• EXERCISE REQUIREMENTS
Give back an exact copy of the lines below, from the first through the line with "rewrite (bind_returned _ _ _ _ _ (Hentry"; please stop there.
*** DATA FOR ANALYSIS ***
(** When the entry of every question is obtained without effect and the
    pause is a length that time.sleep sleeps (or there is no question), the
    loop appends the entries in order and sleeps once per question. *)
Lemma question_loop_effect_free (entry : QuestionSpec -> ResultEntry)
    (questions : list QuestionSpec) :
  (questions <> [] -> sleep_accepted env (pause args) = true) ->
  (forall q w, In q questions ->
     result_entry_for env args replay_lookup client q w = (Returned (entry q), w)) ->
  forall results w,
    question_loop env args replay_lookup client questions results w
    = (Returned (results ++ map entry questions),
       {| requests := requests w;
          trace := trace w ++ repeat (EvSleep (pause args)) (length questions) |}).
Proof.
  induction questions as [|q rest IH]; intros Hpause Hentry results w;
    cbn [question_loop map length repeat].
  - rewrite !app_nil_r. now destruct w.
  - assert (Hsleep : sleep_accepted env (pause args) = true) by now apply Hpause.
    rewrite (bind_returned _ _ _ _ _ (Hentry q w (or_introl eq_refl))).
    rewrite (bind_returned _ _ _ _ _ (time_sleep_accepted env (pause args) w Hsleep)).
    rewrite IH by (auto; intros; apply Hentry; now right).
    cbn [requests trace]. now rewrite <- !app_assoc.
Qed.

(** A loop over at least one question returns only if the pause was slept. *)
Lemma question_loop_returned_pause (q : QuestionSpec) (rest : list QuestionSpec)
    (results final : list ResultEntry) (w w' : world) :
  question_loop env args replay_lookup client (q :: rest) results w
  = (Returned final, w') ->
  sleep_accepted env (pause args) = true.
Proof.
  cbn [question_loop]. unfold bind at 1.
  destruct (result_entry_for env args replay_lookup client q w) as [[r|e|] w1];
    [|discriminate|discriminate].
  unfold bind at 1.
  destruct (time_sleep_cases env (pause args) w1) as [[Ha _]|[_ (e & -> & _)]];
    [intros _; exact Ha | discriminate].
Qed.

Lemma result_entry_for_dry_run question w :
  dict_truthy replay_lookup = false ->
  dry_run args = true ->
  result_entry_for env args replay_lookup client question w
  = (Returned (simulated_entry args question), w).
Proof.
  intros Hrep Hdry. unfold result_entry_for, bind, obtain_answers.
  now rewrite Hrep, Hdry.
Qed.


End OfflineRuns.

Lemma setup_client_offline (env : environment) (args : Namespace)
    (replay_lookup : gmap str replay_answers) (w : world) :
  dict_truthy replay_lookup || dry_run args = true ->
  setup_client env args replay_lookup w = (Returned None, w).
Proof.
  unfold setup_client. intros H.
  destruct (dict_truthy replay_lookup), (dry_run args); try discriminate; reflexivity.
Qed.

(** The run after the loop has returned. *)
Lemma main_after_loop {U : UnicodeData} (env : environment) (args : Namespace)
    (client : option Client) (w w1 w2 : world) (results : list ResultEntry) :
  setup_client env args (replay_lookup_of env args) w = (Returned client, w1) ->
  question_loop env args (replay_lookup_of env args) client
    (load_questions env (questions_file args)) [] w1 = (Returned results, w2) ->
  main env args w
  = (Returned tt,
     {| requests := requests w2;
        trace := trace w2
                 ++ save_events results (Path (output_dir args))
                      (build_metadata env args (run_id_of env args)
                         (load_questions env (questions_file args)))
                      (save_markdown args) |}).
Proof.
  intros Hsetup Hloop. unfold main.
  rewrite (bind_returned _ _ _ _ _ Hsetup), (bind_returned _ _ _ _ _ Hloop).
  now rewrite (bind_returned _ _ _ _ _ (save_results_run _ _ _ _ _)).
Qed.
Lemma reachable_selected_old :
  reachable Z_truthy Z_text {| app := selected_old; in_flight := 0 |}.
Proof.
  exact (reach_step Z Z_truthy Z_text mounted _ (reach_mounted Z Z_truthy Z_text)
           (step_change Z Z_truthy Z_text mounted (Some old_report) eq_refl)).
Qed.

Lemma reachable_uploading_old : reachable Z_truthy Z_text uploading_page.
Proof.
  exact (reach_step Z Z_truthy Z_text _ _ reachable_selected_old
           (step_submit Z Z_truthy Z_text {| app := selected_old; in_flight := 0 |}
              eq_refl)).
Qed.

Lemma reachable_downloaded :
  reachable Z_truthy Z_text
    {| app := fst (handleSubmit_settle Z_truthy Z_text 7 (Returned ok_response)
                     uploading_old);
       in_flight := 0 |}.
Proof.
  exact (reach_step Z Z_truthy Z_text _ _ reachable_uploading_old
           (step_settle Z Z_truthy Z_text uploading_page 7 (Returned ok_response) 0
              eq_refl)).
Qed.

Lemma submit_with_file_witness :
  exists rest,
    snd (handleSubmit Z_truthy Z_text 7 (Returned ok_response) selected_old)
    = Fetch "/api/v1/files/xbrl-to-excel" "POST" "file" old_report :: rest.
Proof.
  destruct (submit_with_file Z Z_truthy Z_text 7 (Returned ok_response)
              selected_old old_report eq_refl) as (rest & H & _).
  exists rest. exact H.
Defined.

Lemma transport_failure_witness :
  error (fst (handleSubmit Z_truthy Z_text 7 (Throws (ThrownError "Failed to fetch"))
                selected_old))
  = error_of "Failed to fetch".
Proof.
  exact (proj1 (proj2 (transport_failure Z Z_truthy Z_text 7
                         (ThrownError "Failed to fetch") selected_old old_report
                         eq_refl))).
Defined.

Lemma download_iff_success_witness :
  state (fst (handleSubmit Z_truthy Z_text 7 (Returned ok_response) selected_old))
  = Success.
Proof.
  destruct (download_iff_success Z Z_truthy Z_text 7 (Returned ok_response)
              selected_old old_report eq_refl) as (_ & Hiff & _).
  apply Hiff. exists ok_response, workbook. repeat split.
Defined.

Lemma rejection_message_not_empty_witness :
  exists m,
    error (fst (handleSubmit_settle Z_truthy Z_text 0
                  (Returned (json_response 422 (JObject [("detail", JNumber 7%Z)])))
                  uploading_old))
    = error_of m
    /\ JsString.truthy m = true.
Proof.
  exact (rejection_message_not_empty Z Z_truthy Z_text 0
           (json_response 422 (JObject [("detail", JNumber 7%Z)])) uploading_old
           Z_text_truthy eq_refl).
Defined.
(** Volatile accesses and the busy-wait instruction, in program order. *)
Inductive access :=
| Load (addr value : Z)
| Store (addr value : Z)
| Nop.

(** [static int led_pin = 12;] and the peripheral registers. *)
Record state := { led_pin : Z; regs : gmap Z Z }.

Definition boot (r : gmap Z Z) : state := {| led_pin := 12; regs := r |}.

(** The peripheral bus.  A register reads as the value it holds.  A store to
    the set/reset register is not kept: bits 0-15 set, and bits 16-31 reset,
    the corresponding bit of the output data register (set wins). *)
Definition bus_read (addr : Z) (r : gmap Z Z) : Z := default 0 (r !! addr).

Definition odr_after (odr v : Z) : Z :=
  Z.lor (Z.land odr (Z.lnot (Z.land (Z.shiftr v 16) 0xFFFF))) (Z.land v 0xFFFF).

Definition bus_write (addr v : Z) (r : gmap Z Z) : gmap Z Z :=
  if decide (addr = GPIOD_BSRR)
  then <[GPIOD_ODR := odr_after (bus_read GPIOD_ODR r) v]> r
  else <[addr := v]> r.

Definition set_led_pin (v : Z) : Prog state access unit :=
  modify (λ s, {| led_pin := v; regs := regs s |}).

Definition load (addr : Z) : Prog state access Z :=
  λ s, let v := bus_read addr (regs s) in (v, s, [Load addr v]).

Definition store (addr v : Z) : Prog state access unit :=
  λ s, (tt, {| led_pin := led_pin s; regs := bus_write addr v (regs s) |},
        [Store addr v]).

(** [REG |= bits] and [REG &= bits] on a volatile register: one load, then
    one store. *)
Definition or_assign (addr bits : Z) : Prog state access unit :=
  v <- load addr ;; store addr (Z.lor v bits).

Definition and_assign (addr bits : Z) : Prog state access unit :=
  v <- load addr ;; store addr (Z.land v bits).

Definition gpio_setup (pin : Z) : Prog state access unit :=
  set_led_pin 12 ;;;
  or_assign RCC_AHB1ENR (Z.shiftl 1 3) ;;;
  and_assign GPIOD_MODER (C.u32 (Z.lnot (Z.shiftl 3 (12 * 2)))) ;;;
  or_assign GPIOD_MODER (Z.shiftl 1 (12 * 2)) ;;;
  store GPIOD_BSRR (Z.shiftl 1 (12 + 16)).

Definition gpio_write (pin value : Z) : Prog state access unit :=
  if C.truthy value then store GPIOD_BSRR (Z.shiftl 1 12)
  else store GPIOD_BSRR (Z.shiftl 1 (12 + 16)).

(** [while (n--) nop;]: the test reads [n] and decrements it (modulo 2^32)
    whether or not the loop goes on.  The result is the last value of [n]. *)
Fixpoint busy_wait (fuel : nat) (n : Z) : Prog state access (option Z) :=
  match fuel with
  | O => ret None
  | S fuel' =>
      if C.truthy n then emit Nop ;;; busy_wait fuel' (C.u32 (n - 1))
      else ret (Some (C.u32 (n - 1)))
  end.

(** [volatile uint32_t n = (uint32_t)ms * 16000u;] *)
Definition loop_count (ms : Z) : Z := C.u32 (C.u32 ms * 16000).

Definition sleep_ms (fuel : nat) (ms : Z) : Prog state access (option unit) :=
  r <- busy_wait fuel (loop_count ms) ;;
  ret (match r with Some _ => Some tt | None => None end).

(** The register writes of a log, in order. *)
Definition stores (l : list access) : list (Z * Z) :=
  omap (λ a, match a with Store addr v => Some (addr, v) | _ => None end) l.

(** Level of pin 12 on the port's output. *)
Definition pin12 (s : state) : bool := Z.testbit (bus_read GPIOD_ODR (regs s)) 12.

(** [for(;;){ gpio_write(12, 1); sleep_ms(500); gpio_write(12, 0); sleep_ms(500); }]
    run [loops] times, each busy-wait with [wait] units of fuel; a statement
    is run only once the call before it has returned, and the loop has no
    exit. *)
Fixpoint blink (loops wait : nat) : Prog state access (option Z) :=
  match loops with
  | O => ret None
  | S loops' =>
      gpio_write 12 1 ;;;
      r1 <- sleep_ms wait 500 ;;
      match r1 with
      | None => ret None
      | Some tt =>
          gpio_write 12 0 ;;;
          r2 <- sleep_ms wait 500 ;;
          match r2 with
          | None => ret None
          | Some tt => blink loops' wait
          end
      end
  end.

Definition main (loops wait : nat) : Prog state access (option Z) :=
  gpio_setup 12 ;;;
  blink loops wait.

(** The loads of a log. *)
Definition loads (l : list access) : list (Z * Z) :=
  omap (λ a, match a with Load addr v => Some (addr, v) | _ => None end) l.



End Stm32f4.

(** ** The contract, over the four backends

    One image links exactly one backend; [backend] names which. *)

Inductive backend := Simulation | RtosEsp32 | RtosRp2040 | BareMetal.

Section contract.

Variable valid_output : Z → bool.

Definition state (b : backend) : Type :=
  match b with
  | Simulation => Posix.state
  | RtosEsp32 => Esp32.state
  | RtosRp2040 => Rp2040.state
  | BareMetal => Stm32f4.state
  end.

Definition event (b : backend) : Type :=
  match b with
  | Simulation => Posix.event
  | RtosEsp32 => Esp32.call
  | RtosRp2040 => Rp2040.call
  | BareMetal => Stm32f4.access
  end.

Definition configure (b : backend) : Z → Prog (state b) (event b) unit :=
  match b with
  | Simulation => Posix.gpio_setup
  | RtosEsp32 => Esp32.gpio_setup valid_output
  | RtosRp2040 => Rp2040.gpio_setup
  | BareMetal => Stm32f4.gpio_setup
  end.

Definition write (b : backend) : Z → Z → Prog (state b) (event b) unit :=
  match b with
  | Simulation => Posix.gpio_write
  | RtosEsp32 => Esp32.gpio_write valid_output
  | RtosRp2040 => Rp2040.gpio_write
  | BareMetal => Stm32f4.gpio_write
  end.

Fixpoint write_all (b : backend) (ws : list (Z * Z)) : Prog (state b) (event b) unit :=
  match ws with
  | [] => ret tt
  | (p, v) :: ws' => write b p v ;;; write_all b ws'
  end.

(** The pin a backend has on record. *)
Definition stored_pin (b : backend) : state b → Z :=
  match b with
  | Simulation => Posix.g_pin
  | RtosEsp32 => Esp32.led_pin
  | RtosRp2040 => Rp2040.led_pin
  | BareMetal => Stm32f4.led_pin
  end.

(** The pin identities each target resolves: every simulation slot; the
    pins the ESP32 can drive; the RP2040's bank of 30; on the STM32F4 board
    the one line the backend is written for, D12. *)
Definition resolvable (b : backend) (p : Z) : Prop :=
  match b with
  | Simulation => True
  | RtosEsp32 => valid_output p = true
  | RtosRp2040 => 0 ≤ p < 30
  | BareMetal => p = 12
  end.

(** Level of the output of the stored pin: the simulated line, the level the
    driver has latched for the pin, bit 12 of the port.  [None]: the driver
    has no level for the pin. *)
Definition line (b : backend) : state b → option bool :=
  match b with
  | Simulation => λ s, Some (C.truthy (Posix.g_state s))
  | RtosEsp32 => λ s, C.truthy <$> Esp32.levels (Esp32.drv s) !! Esp32.led_pin s
  | RtosRp2040 => λ s, C.truthy <$> PicoSdk.out (Rp2040.sdk s) !! Rp2040.led_pin s
  | BareMetal => λ s, Some (Stm32f4.pin12 s)
  end.

(** Whether the stored pin is set up to drive its line: the vendor driver
    holds it in output mode; the SDK has it on the SIO function with its
    output enabled; the GPIOD clock is on and the two mode bits of pin 12
    read 01.  The simulated line has no direction. *)
Definition is_output (b : backend) : state b → Prop :=
  match b with
  | Simulation => λ _, True
  | RtosEsp32 => λ s,
      Esp32.modes (Esp32.drv s) !! Esp32.led_pin s = Some Esp32.GPIO_MODE_OUTPUT
  | RtosRp2040 => λ s,
      PicoSdk.funcsel (Rp2040.sdk s) !! Rp2040.led_pin s = Some PicoSdk.GPIO_FUNC_SIO
      ∧ PicoSdk.oe (Rp2040.sdk s) !! Rp2040.led_pin s = Some true
  | BareMetal => λ s,
      Z.testbit (Stm32f4.bus_read Stm32f4.RCC_AHB1ENR (Stm32f4.regs s)) 3 = true
      ∧ Z.testbit (Stm32f4.bus_read Stm32f4.GPIOD_MODER (Stm32f4.regs s)) 24 = true
      ∧ Z.testbit (Stm32f4.bus_read Stm32f4.GPIOD_MODER (Stm32f4.regs s)) 25 = false
  end.

End contract.

(** ** Observations on logs *)

(** A log in which a level call follows a [gpio_config] the driver refused. *)
Fixpoint continues_after_rejection (l : list Esp32.call) : bool :=
  match l with
  | [] => false
  | Esp32.GpioConfig _ Esp32.ESP_ERR_INVALID_ARG :: l' =>
      existsb Esp32.is_set_level l' || continues_after_rejection l'
  | _ :: l' => continues_after_rejection l'
  end.

(** The values [gpio_setup] writes, from the values it reads. *)
Definition rcc_enabled (rcc : Z) : Z := Z.lor rcc (Z.shiftl 1 3).
Definition moder_cleared (moder : Z) : Z :=
  Z.land moder (C.u32 (Z.lnot (Z.shiftl 3 (12 * 2)))).
Definition moder_output (moder : Z) : Z :=
  Z.lor (moder_cleared moder) (Z.shiftl 1 (12 * 2)).

(** In a log: every store to the mode register comes after a store to the
    clock-enable register that has the GPIOD clock bit (bit 3) set. *)
Fixpoint clock_before_mode (clock_on : bool) (l : list Stm32f4.access) : bool :=
  match l with
  | [] => true
  | Stm32f4.Store addr v :: l' =>
      if decide (addr = Stm32f4.GPIOD_MODER) then clock_on && clock_before_mode clock_on l'
      else if decide (addr = Stm32f4.RCC_AHB1ENR) then clock_before_mode (Z.testbit v 3) l'
      else clock_before_mode clock_on l'
  | _ :: l' => clock_before_mode clock_on l'
  end.

(** The values of a sequence of writes that differ from the value before
    them, [cur] being the value before the first. *)
Fixpoint value_changes (cur : Z) (vs : list Z) : list Z :=
  match vs with
  | [] => []
  | v :: vs' => if v =? cur then value_changes cur vs' else v :: value_changes v vs'
  end.

(** * Properties *)

Ltac prog :=
  cbv [bind ret get modify emit state_of log_of value_of]; cbn [fst snd].

(** ** Simulation backend *)

Lemma posix_gpio_setup_run pin s :
  Posix.gpio_setup pin s
  = (tt, {| Posix.g_pin := pin; Posix.g_state := 0 |}, [Posix.SetupLine pin]).
Proof. reflexivity. Qed.

Lemma posix_gpio_write_run pin value s :
  Posix.gpio_write pin value s
  = if value =? Posix.g_state s then (tt, s, [])
    else (tt, {| Posix.g_pin := Posix.g_pin s; Posix.g_state := value |},
          [Posix.LedLine (Posix.g_pin s) (C.truthy value)]).
Proof.
  unfold Posix.gpio_write. prog.
  destruct (value =? Posix.g_state s); reflexivity.
Qed.

Lemma posix_gpio_write_state pin value s :
  Posix.g_state (state_of (Posix.gpio_write pin value s)) = value
  ∧ Posix.g_pin (state_of (Posix.gpio_write pin value s)) = Posix.g_pin s.
Proof.
  rewrite posix_gpio_write_run.
  destruct (Z.eqb_spec value (Posix.g_state s)) as [->|]; split; reflexivity.
Qed.

(** *** Sequencing *)

Section prog_facts.
Context {S E : Type}.

Lemma bind_run {A B} (m : Prog S E A) (f : A → Prog S E B) (s : S) :
  bind m f s
  = (value_of (f (value_of (m s)) (state_of (m s))),
     state_of (f (value_of (m s)) (state_of (m s))),
     log_of (m s) ++ log_of (f (value_of (m s)) (state_of (m s)))).
Proof.
  unfold bind, value_of, state_of, log_of.
  destruct (m s) as [[a s1] l1]; cbn.
  destruct (f a s1) as [[b s2] l2]; reflexivity.
Qed.

Lemma state_of_bind {A B} (m : Prog S E A) (f : A → Prog S E B) s :
  state_of (bind m f s) = state_of (f (value_of (m s)) (state_of (m s))).
Proof. rewrite bind_run. reflexivity. Qed.

Lemma log_of_bind {A B} (m : Prog S E A) (f : A → Prog S E B) s :
  log_of (bind m f s) = log_of (m s) ++ log_of (f (value_of (m s)) (state_of (m s))).
Proof. rewrite bind_run. reflexivity. Qed.

Lemma value_of_bind {A B} (m : Prog S E A) (f : A → Prog S E B) s :
  value_of (bind m f s) = value_of (f (value_of (m s)) (state_of (m s))).
Proof. rewrite bind_run. reflexivity. Qed.

End prog_facts.

Lemma posix_transitions_app l1 l2 :
  Posix.transitions (l1 ++ l2) = Posix.transitions l1 ++ Posix.transitions l2.
Proof. apply filter_app. Qed.

Lemma posix_gpio_write_transitions pin value s :
  Posix.transitions (log_of (Posix.gpio_write pin value s))
  = if value =? Posix.g_state s then []
    else [Posix.LedLine (Posix.g_pin s) (C.truthy value)].
Proof.
  rewrite posix_gpio_write_run.
  destruct (value =? Posix.g_state s); reflexivity.
Qed.

Lemma posix_gpio_write_again pin pin' value s :
  Posix.gpio_write pin' value (state_of (Posix.gpio_write pin value s))
  = (tt, state_of (Posix.gpio_write pin value s), []).
Proof.
  rewrite (posix_gpio_write_run pin').
  destruct (posix_gpio_write_state pin value s) as [-> _].
  rewrite Z.eqb_refl. reflexivity.
Qed.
*** End of DATA FOR ANALYSIS ***
• ANSWER BELOW
(** When the entry of every question is obtained without effect and the
    pause is a length that time.sleep sleeps (or there is no question), the
    loop appends the entries in order and sleeps once per question. *)
Lemma question_loop_effect_free (entry : QuestionSpec -> ResultEntry)
    (questions : list QuestionSpec) :
  (questions <> [] -> sleep_accepted env (pause args) = true) ->
  (forall q w, In q questions ->
     result_entry_for env args replay_lookup client q w = (Returned (entry q), w)) ->
  forall results w,
    question_loop env args replay_lookup client questions results w
    = (Returned (results ++ map entry questions),
       {| requests := requests w;
          trace := trace w ++ repeat (EvSleep (pause args)) (length questions) |}).
Proof.
  induction questions as [|q rest IH]; intros Hpause Hentry results w;
    cbn [question_loop map length repeat].
  - rewrite !app_nil_r. now destruct w.
  - assert (Hsleep : sleep_accepted env (pause args) = true) by now apply Hpause.
    rewrite (bind_returned _ _ _ _ _ (Hentry q w (or_introl eq_refl))).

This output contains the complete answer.